Anti-abortion groups have filed petitions with the FDA seeking tougher restrictions on medication abortion. And a lawsuit, deliberately filed in the court of a Trump-appointed federal judge known for his willingness to rule against the federal government, seeks to overturn the FDA’s initial approval of mifepristone, issued nearly 23 years ago.
“We should be very concerned about the impact that could have on the system, because it will affect not just Texas and Florida – it’s gonna affect the entire country,” McGill Johnson said. “And that will have a very chilling effect, and I think it is going to be an overreach if that in fact happens.”
Timmaraju said the prospect of future abortion bans combined with ongoing attacks on medication abortion is a catalyst for broadening their movement, especially for bringing more young women into it.
“The target demographic of women most affected by these bans are 18 to 35,” she said. “We need more of them at the forefront of the movement.”
McGill Johnson echoed that sentiment, arguing the movement should both “bring more people into the space” and engage “people who don’t traditionally engage in fights around reproductive rights,” including corporate leaders.
Advocates see the burgeoning attacks on widely used abortion pills as a catalyst.
“There’s a lot of conversations in our coalition about how we take this inflection point on medication abortion, and make it another opportunity to educate the American people,” Timmaraju said. “And I think the vice president just did it so brilliantly today, but it’s going to take all of us at various levels.”
Harris said in her remarks Sunday that attacks on medication abortion jeopardize patients in blue states and places where abortion is protected. President Joe Biden included protecting medication abortion in an executive order issued two weeks after the Dobbs decision and issued a new memorandum Sunday directing the attorney general and Department of Health and Human Services to “consider new guidance to support patients, providers, and pharmacies” and bolster patient privacy.
Mary Ziegler, a law professor and scholar of abortion at University of California-Davis and Aziza Ahmed, a professor of law at Boston University, wrote in a CNN op-ed that the FDA decision allowing pharmacies to dispense medication abortion also underscores the importance of Biden and not a Republican president being in office.

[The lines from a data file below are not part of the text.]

Lemma push_each_items q ids q' :
  push_each q ids = Ok q' →
  ∀ x, x ∈ _pq q' → x ∈ _pq q ∨ ∃ k, k ∈ ids ∧ _store q !! k = Some x.2.
Proof.
  revert q. induction ids as [|k ids IH]; simpl; intros q.
  - intros [= <-] x ?. by left.
  - intros (q1 & Hq1 & Hq')%bind_inv_Ok x Hx.
    destruct (push_frame _ _ _ Hq1) as (Hst & _).
    destruct (IH _ Hq' x Hx) as [Hx1|(k' & Hk' & Hlook)].
    + destruct (push_items _ _ _ Hq1 x Hx1) as [?|?]; [by left|].
      right. exists k. split; [set_solver|done].
    + right. exists k'. split; [set_solver|]. by rewrite <-Hst.
Qed.

(** One round on a heap in order: the popped commit is the most recent of
    the heap; the heap stays in order; and when no commit is older than a
    parent, nothing on the heap afterwards is more recent than the popped
    commit. *)
Lemma round_order q c f :
  store_wf (_store q) → qinv q → hinv q → round q = Some (c, Ok f) →
  hbound q (commit_time c) ∧ hinv (flow_state f) ∧
  (monotone (_store q) → hbound (flow_state f) (commit_time c)).
Proof.
  intros Hwf Hq [Hs Hk] Hr.
  destruct (round_spec q c _ Hwf Hq Hr) as (Hin & Hnot & Hlook & _).
  apply round_Some in Hr as (time & pq' & Hpq & Hr).
  rewrite Hpq in Hs, Hk. apply StronglySorted_inv in Hs as [Hs Hhd].
  assert (∀ x, x ∈ pq' → commit_time x.2 ≤ commit_time c) as Htl.
  { intros x Hx. rewrite Forall_forall in Hhd. specialize (Hhd x Hx).
    rewrite (Hk x), (Hk (time, c)) in Hhd by set_solver. simpl in Hhd. lia. }
  assert (hbound q (commit_time c)) as Hb.
  { intros x. rewrite Hpq. intros [->|Hx]%elem_of_cons; [simpl; lia|].
    by apply Htl. }
  split; [done|].
  rewrite next_body_eq in Hr by done.
  destruct (visited_frame (set_pq pq' q) c) as (E1 & _ & E3 & _).
  destruct (visited (set_pq pq' q) c) as [q1 stop]. simpl in *.
  assert (hinv q1) as Hq1
    by (split; rewrite E3; [done|intros x Hx; apply Hk; set_solver]).
  destruct stop; simpl in Hr.
  { injection Hr as ->. simpl. split; [done|]. intros _ x. rewrite E3.
    apply Htl. }
  destruct (push_each q1 (parents c)) as [q2| |] eqn:Hp; simpl in Hr; [|done..].
  assert (flow_state f = q2) as ->
    by (by destruct (bool_decide _); injection Hr as ->).
  split; [by eapply push_each_hinv|]. intros Hmono x Hx.
  destruct (push_each_items _ _ _ Hp x Hx) as [Hx1|(k & Hk' & Hlook')].
  - rewrite E3 in Hx1. by apply Htl.
  - rewrite E1 in Hlook'. by eapply Hmono.
Qed.
End DateOrder.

“In a different administration,” they wrote,” both the DOJ and FDA might target abortion pills, and that means your vote for who sits in the White House matters more than you think.”
Even as some states have codified access, advocates argue that alone doesn’t make abortion accessible.
“The danger of focusing too much just on Roe and restoring Roe is that Roe was always about fundamental rights,” Timmaraju said. “It didn’t protect access, which is how it got so weak.”
In addition to fighting abortion bans, Timmaraju and other advocates are pushing states where the procedure is legally protected to put more funds and resources behind expanding abortion access, particularly for low-income patients and those living in states where abortion is banned. Timmaraju pointed to California, which passed several new abortion protections and put $200 million toward expanding abortion services in 2022, as the “gold standard.”
“We want all the states that have codified access or have protected the right to dig deeper into the access crisis of their state,” she said.
The Supreme Court overturning Roe sent a lightning bolt through many Americans. And for leaders Timmaraju and McGill Johnson, the challenge ahead is taking the rise in engagement and momentum sparked by the decision to build a long-term movement.
“We as national, state and local organizations need to find a way to make these folks forever repro activists, not just occasional voters,” Timmaraju said.